Gentamicin is an aminoglycoside antibiotic, widely used as first line in the treatment of confirmed or suspected neonatal sepsis because of its good cover against gram negative bacteria. Gentamicin is known for its side effects, which include nephrotoxicity (1.6-10%) and ototoxicity (2-2.3%), and for this reason strict monitoring of trough level is mandated.
We suspected that our unit was frequently recording high gentamicin levels when administering the drug at 5mg/kg 24-hourly in more than 32 weeks babies, and 36-hourly in less than 32 weeks (Dosage 1).

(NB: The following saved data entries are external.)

Lemma stays_own_put (P : val -> Prop) k v :
  (forall run run', setR run k ($v) = Ok run' -> P run -> P run') -> stays (fun s => P (cr_own s)) (put k v).
Proof.
  intros Hp s r s' Hs (_ & _ & H)%amend_spec. destruct (setR (cr_own s) k ($v)) as [run|e] eqn:E.
  - destruct H as [-> Ho]. cbn. rewrite Ho. by eapply Hp.
  - destruct H as [-> ->]. exact Hs.
Qed.
Lemma reported_put k v : k ∉ protected -> stays (fun s => reported (cr_own s)) (put k v).
Proof. intros Hk. apply stays_own_put. intros run run' H. by apply (reported_set _ k ($v)). Qed.
Lemma pending_put k v : k ∉ protected -> stays (fun s => pending (cr_own s)) (put k v).
Proof.
  intros Hk. apply stays_own_put. intros run run' H [Hc Hv]. unfold protected in Hk. apply not_elem_of_app in Hk as [Hk _].
  split; by rewrite (setR_other _ _ _ _ _ H) by set_solver.
Qed.

#[local] Hint Extern 1 (stays _ (put _ _)) => apply reported_put; computed : zhtps.
#[local] Hint Extern 1 (stays _ (put _ _)) => apply pending_put; computed : zhtps.

Lemma triple_pending {A} (m : io trial_state A) : stays (fun s => pending (cr_own s)) m ->
  triple (fun s => pending (cr_own s)) m (fun _ s => pending (cr_own s)) (fun s => reported (cr_own s)).
Proof. intros Hm. apply (stays_weaken (fun s => pending (cr_own s)) (fun s => reported (cr_own s))); [done|intros s; apply pending_reported]. Qed.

We audited 100 babies treated with Dosage 1 and found that 35% of these developed toxic gentamicin levels (>2mg/L pre second dose or >1mg/L pre fifth dose). Overall, toxicity was higher in preterm than term babies (p=0.018). In particular, 54% of preterm babies born between 32 and 38 weeks had a toxic level. We also noticed that only 62.85% of babies with high levels were appropriately referred to audiology for extended hearing test at 6-8 months of life.

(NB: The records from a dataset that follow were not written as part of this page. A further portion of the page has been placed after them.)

(* ===== verification/AggregationRevisit.v ===== *)
(** * [bench/aggregation_revisit.py]: rotated comparisons of request pipelines

    [main] runs [pipeline_packets.py] for every case, trial and variant; after each run [summarize] reads all results of the
    directory again.  A result is known by its name, [case--variant--trial.json]. *)

From stdpp Require Import base list strings.
From Stdlib Require Import ZArith Lia Ascii.
From S2P Require Import Prelude PyFloat PyText PyVal PyJson PyScript PyStats PyHash Evidence PyIO System RemoteLoad Compare SummarizeHttp2Lan.

Local Open Scope Z_scope.
Open Scope py_scope.

Record Options := mkOptions { output : string; variant : list string; repeats : Z; cases : list string; user_perf : bool }.

(** Depth, fragment and permits of a case. *)
Definition CASES : list (string * (Z * Z * Z)) :=
  [("serial", (1, 0, 192)); ("pipeline8", (8, 0, 192)); ("pipeline32", (32, 0, 192)); ("fragmented8", (8, 8, 192)); ("roomy8", (8, 0, 1024));
   ("roomy32", (32, 0, 1024))].
Definition case_val (c : Z * Z * Z) : val := VTuple [VInt c.1.1; VInt c.1.2; VInt c.2].

(** ** The summary *)

(** [s.split('--')] *)
Fixpoint split_dashes_go (cur s : string) : list string :=
  match s with
  | "" => [str_rev cur]
  | String "-" (String "-" r) => str_rev cur :: split_dashes_go "" r
  | String a r => split_dashes_go (String a cur) r
  end%string.
Definition split_dashes (s : string) : list string := split_dashes_go "" s.

(** [case, variant, trial = path.stem.split('--')] *)
Definition parts_of_stem (file : string) : res (string * string * string) :=
  match split_dashes (stem_of (name (path_of file))) with
  | [case; variant; trial] => Ok (case, variant, trial)
  | _ => raise ValueError "wrong number of values to unpack"
  end.

Definition segments (record : val) : expr :=
  $record.["kernel_after"].["tcp_mib"].["OutSegs"] -' $record.["kernel_before"].["tcp_mib"].["OutSegs"].
Definition row_of (file : string) (record : val) : expr :=
  let* (cv, trial) := parts_of_stem file in
  count <- $record.["counter_deltas"].["requests_completed_total"] ;;
  mkdict
    [("case", str cv.1); ("variant", str cv.2); ("trial", n <- py_int trial ;; int n);
     ("responses_per_second", $record.["workload"].["responses_per_second"]); ("cpu_ns_per_response", $record.["cpu_ns_per_response"]);
     ("tcp_segments_per_response", segments record /' $count);
     ("validated_responses", $record.["workload"].["validated_responses"]); ("counter_deltas", $record.["counter_deltas"]);
     ("server_sha256", $record.["server_sha256"])].

Definition skipped (file : string) : bool := existsb (String.eqb (name (path_of file))) ["manifest.json"; "summary.json"].
(** A file of the directory; one without a workload is passed over. *)
Definition file_row (rows : list val) (file : string) : io host (list val) :=
  if skipped file then ret rows else
  text <~ read_proc ;
  record <~ lift (json_loads text) ;
  there <~ lift (has ($record) "workload") ;
  if negb there then ret rows else row <~ lift (row_of file record) ; ret (rows ++ [row]).

Definition metrics : list string := ["responses_per_second"; "cpu_ns_per_response"; "tcp_segments_per_response"].
Definition trials_at (rows : list val) (case : string) (variant : val) : res (list val) :=
  filterR (fun row => ($row.["case"] ==' str case) &&' ($row.["variant"] ==' $variant)) rows.
Definition variant_medians (rows : list val) (case : string) (variant : val) : expr :=
  trials <- trials_at rows case variant ;;
  mkdict (("trials", int (Z.of_nat (length trials))) :: map (fun k => (k, medianR (fun row => $row.[k]) trials)) metrics).
Definition case_medians (rows : list val) (case : string) : expr :=
  variants <- sorted_set (fun row => $row.["case"] ==' str case) (fun row => $row.["variant"]) rows ;;
  rmap VDict (dict_by (fun v => $v) (variant_medians rows case) variants).
Definition result_of (rows : list val) : expr :=
  mkdict [("trials", $(VList rows)); ("medians", mkdict (map (fun c => (c.1, case_medians rows c.1)) CASES))].

Definition summarize (directory : string) : io host val :=
  files <~ rglob ;
  rows <~ foldM file_row [] files ;
  result <~ lift (result_of rows) ;
  text <~ lift (json_dumps2 result) ;
  write_file (str_path (under (path_of directory) "summary.json")) (text +:+ nl) ;~
  ret result.

(** ** The runs *)

Section Root.
Context (ROOT python : string).

(** [dict(item.split('=', 1) for item in args.variant)] *)
Definition variants_of (o : Options) : res (list (string * string)) :=
  foldR (fun d item => nv <- of_option (split_once "=" item) ValueError "dictionary update sequence element has length 1; 2 is required" ;;
                       Ok (assign nv.1 nv.2 d)) [] (variant o).
Definition check_options (o : Options) (variants : list (string * string)) : res unit :=
  usage_if (negb ((1 <=? repeats o) && (repeats o <=? 20)) || existsb (fun nv => str_contains "--" nv.1 || str_contains "/" nv.1) variants)
    "invalid repeats or variant name".

Definition variant_entry (d : dict) (nb : string * string) : io host dict :=
  content <~ read_proc ; ret (sset nb.1 (obj [("binary", VStr nb.2); ("sha256", VStr (sha256_hex content))]) d).
Definition manifest (o : Options) (variants : list (string * string)) : io host val :=
  started <~ clock ;
  entries <~ foldM variant_entry [] variants ;
  chosen <~ lift (dict_by (fun n => str n) (fun n => rmap case_val (of_option (assoc n CASES) KeyError n)) (cases o)) ;
  paranoid <~ read_proc ;
  ret (obj [("started_utc", started); ("variants", VDict entries); ("cases", VDict chosen); ("repeats", VInt (repeats o));
            ("user_perf_only", VBool (user_perf o)); ("perf_event_paranoid", VStr (strip paranoid))]).

Definition prefix_of (o : Options) (case name_ : string) (trial : nat) : string :=
  str_path (under (path_of (output o)) (case +:+ "--" +:+ name_ +:+ "--" +:+ string_of_Z (Z.of_nat trial + 1))).
Definition run_command (o : Options) (binary result_ : string) (c : Z * Z * Z) : list string :=
  [python; str_path (under (path_of ROOT) "bench/pipeline_packets.py"); "--binary"; binary; "--output"; result_; "--depth"; string_of_Z c.1.1;
   "--fragment"; string_of_Z c.1.2; "--max-active"; string_of_Z c.2] ++ (if user_perf o then ["--user-perf"] else []).

(** [next(row for row in rows if ...)] *)
Fixpoint next_row (case name_ : string) (trial : Z) (rows : list val) : expr :=
  match rows with
  | [] => raise StopIteration ""
  | row :: rows =>
      found <- ($row.["case"] ==' str case) &&' ($row.["variant"] ==' str name_) &&' ($row.["trial"] ==' int trial) ;;
      if found : bool then Ok row else next_row case name_ trial rows
  end.
Definition run_line (row : val) : res string :=
  line <- dictcomp (["case"; "variant"; "trial"] ++ metrics) (fun k => $row.[k]) ;; json_dumps line.

Definition trial (o : Options) (case : string) (c : Z * Z * Z) (number : nat) (nb : string * string) : io host unit :=
  let prefix := prefix_of o case nb.1 number in
  result_ <~ lift (with_suffix ".json" prefix) ;
  lift (with_suffix ".runner.txt" prefix) ;~
  external ;~
  code <~ run_with wait_timeout (run_command o nb.2 result_ c) ;
  (if code =? 0 then ret tt else throw (Exn CalledProcessError result_)) ;~
  summary <~ summarize (output o) ;
  row <~ lift (rows <- iterR ($summary.["trials"]) ;; next_row case nb.1 (Z.of_nat number + 1) rows) ;
  line <~ lift (run_line row) ;
  say line.
Definition case_step (o : Options) (variants : list (string * string)) (case : string) : io host unit :=
  c <~ lift (of_option (assoc case CASES) KeyError case) ;
  each (fun number => each (trial o case c number) (rotate number variants)) (seq 0 (Z.to_nat (repeats o))).

(** [main] from its parsed arguments on. *)
Definition main (o : Options) : io host unit :=
  there <~ external ;
  lift (usage_if (truthy there) "use a fresh output directory") ;~
  variants <~ lift (variants_of o) ;
  lift (check_options o variants) ;~
  external ;~
  text <~ (m <~ manifest o variants ; lift (json_dumps2 m)) ;
  write_file (str_path (under (path_of (output o)) "manifest.json")) (text +:+ nl) ;~
  each (case_step o variants) (cases o).

(** ** Lemmas *)

Lemma tidy_wait_timeout_run command : tidy (run_with wait_timeout command).
Proof. apply tidy_run_with; [auto with zhtps|]. intros h w a w' _. apply wait_timeout_ok. Qed.
Lemma tidy_file_row rows file : tidy (file_row rows file).
Proof. unfold file_row. destruct (skipped file); [tidily|]. do 3 (apply tidy_bind; [tidily|]; intros ?). case_match; tidily. Qed.
Lemma tidy_summarize directory : tidy (summarize directory).
Proof. unfold summarize, rglob. pose proof tidy_file_row. apply tidy_bind; [tidily|]. intros files. apply tidy_bind; [by apply tidy_foldM|tidily]. Qed.
#[local] Hint Resolve tidy_wait_timeout_run tidy_summarize : zhtps.

(** Every run has exited when the comparison is over, also one that took too long. *)
Theorem aggregation_stops_everything o h r h' : procs h = [] -> main o h = (r, h') -> all_exited h'.
Proof.
  intros Hh. apply tidy_all_exited; [|done]. unfold main, manifest, variant_entry. do 7 (apply tidy_bind; [tidily|]; intros ?).
  apply tidy_each. intros case. unfold case_step. apply tidy_bind; [tidily|]. intros c. apply tidy_each. intros number. apply tidy_each. intros nb.
  unfold trial. cbv zeta. tidily.
Qed.
End Root.

(** *** Names of results *)

(** No two dashes in a row, and none at the end. *)
Fixpoint undashed (s : string) : bool :=
  match s with
  | "" => true
  | String "-" r => match r with String a _ => negb (Ascii.eqb a "-") && undashed r | "" => false end
  | String _ r => undashed r
  end%string.

Lemma split_dashes_go_step a s cur :
  (forall r, a = "-"%char -> s <> String "-" r) -> split_dashes_go cur (String a s) = split_dashes_go (String a cur) s.
Proof.
  intros H. destruct a as [[] [] [] [] [] [] [] []]; try reflexivity. destruct s as [|[[] [] [] [] [] [] [] []] r]; try reflexivity.
  by destruct (H r).
Qed.
Lemma undashed_cons a s : undashed (String a s) = true -> undashed s = true /\ (a = "-"%char -> exists b r, s = String b r /\ b <> "-"%char).
Proof.
  destruct (Ascii.eqb_spec a "-") as [->|Ha].
  - cbn. destruct s as [|b r]; [done|]. intros [Hb H]%andb_true_iff. split; [done|]. intros _. exists b, r. split; [done|].
    by destruct (Ascii.eqb_spec b "-").
  - destruct a as [[] [] [] [] [] [] [] []]; try done; intros H; by split.
Qed.
Lemma split_dashes_first s r : forall cur, undashed s = true -> split_dashes_go cur (s +:+ "--" +:+ r) = (str_rev cur +:+ s) :: split_dashes r.
Proof.
  induction s as [|a s IH]; intros cur H.
  - cbn. by rewrite str_app_nil.
  - apply undashed_cons in H as [H Ha]. change (String a s +:+ "--" +:+ r) with (String a (s +:+ "--" +:+ r)). rewrite split_dashes_go_step.
    + rewrite IH by done. by rewrite str_rev_cons, str_app_assoc.
    + intros q Ea. destruct (Ha Ea) as (b & t & -> & Hb). cbn. congruence.
Qed.
Lemma split_dashes_last s : forall cur, undashed s = true -> split_dashes_go cur s = [str_rev cur +:+ s].
Proof.
  induction s as [|a s IH]; intros cur H; [cbn; by rewrite str_app_nil|]. apply undashed_cons in H as [H Ha]. rewrite split_dashes_go_step.
  - rewrite IH by done. by rewrite str_rev_cons, str_app_assoc.
  - intros q Ea. destruct (Ha Ea) as (b & t & -> & Hb). congruence.
Qed.

(** A name built from its three parts falls apart into them. *)
Lemma split_dashes_three case name trial : undashed case = true -> undashed name = true -> undashed trial = true ->
  split_dashes (case +:+ "--" +:+ name +:+ "--" +:+ trial) = [case; name; trial].
Proof.
  intros Hc Hn Ht. unfold split_dashes at 1. rewrite split_dashes_first by done. unfold split_dashes at 1. rewrite split_dashes_first by done.
  unfold split_dashes. by rewrite split_dashes_last.
Qed.

(** The names of the table keep apart; a variant with a point loses its trial, so that the next [summarize] fails. *)
Example dotted_variant :
  with_suffix ".json" "/tmp/o/serial--main--1" = Ok "/tmp/o/serial--main--1.json" /\
  parts_of_stem "/tmp/o/serial--main--1.json" = Ok ("serial", "main", "1") /\
  with_suffix ".json" "/tmp/o/serial--v1.2--1" = Ok "/tmp/o/serial--v1.json" /\
  parts_of_stem "/tmp/o/serial--v1.json" = raise ValueError "wrong number of values to unpack".
Proof. by vm_compute. Qed.
Example cases_undashed : forallb undashed (map fst CASES) = true.
Proof. done. Qed.

(** Two runs of one variant: the medians are those of its rows, and files without a workload are passed over. *)
Definition sample_result (rate segments : Z) : val :=
  obj [("workload", obj [("responses_per_second", VInt rate); ("validated_responses", VInt 100)]);
       ("counter_deltas", obj [("requests_completed_total", VInt 100)]); ("cpu_ns_per_response", VInt (2 * rate));
       ("kernel_before", obj [("tcp_mib", obj [("OutSegs", VInt 1000)])]);
       ("kernel_after", obj [("tcp_mib", obj [("OutSegs", VInt (1000 + segments))])]); ("server_sha256", VStr "s")].
Definition directory_turns : list turn :=
  [answered (VList (map VStr ["/o/manifest.json"; "/o/perf.json"; "/o/serial--main--1.json"; "/o/serial--main--2.json"]));
   text_ (value_or "" (json_dumps (obj [("counters", VNone)]))); text_ (value_or "" (json_dumps (sample_result 10 50)));
   text_ (value_or "" (json_dumps (sample_result 30 150)))].
Definition sample_directory : host := Host [] (fun n => nth n directory_turns blank) 0 [] [].
Example summary_of_two :
  (r <- (summarize "/o" sample_directory).1 ;; $r.["medians"].["serial"]) =
    Ok (obj [("main", obj [("trials", VInt 2); ("responses_per_second", VFloat (f64_lit 20 0)); ("cpu_ns_per_response", VFloat (f64_lit 40 0));
                           ("tcp_segments_per_response", VFloat (f64_lit 1 0))])]).
Proof. by vm_compute. Qed.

As a consequence, we adopted in our Trust new regional antibiotic guidelines, which suggested a different dosing for gentamicin: 5mg/kg 36-hourly for the first 7 days of life irrespective of the gestational age (Dosage 2). We also changed the referral pathway to audiology.
We then re-audited gentamicin levels in 100 newborns treated with Dosage 2. The results show that toxicity levels fell from 35% to 3% (p<0.001) with Dosage 2. 3 patients still showed above reference trough levels: 1 had suffered from a hypoxic insult at birth and the remaining 2 babies had been admitted to NICU for hypoglycaemia and severe sepsis. 100% of babies with high levels were appropriately referred to audiology as per the new pathway.
In conclusion, with Dosage 2 we were able to significantly reduce the number of recorded gentamicin toxic level.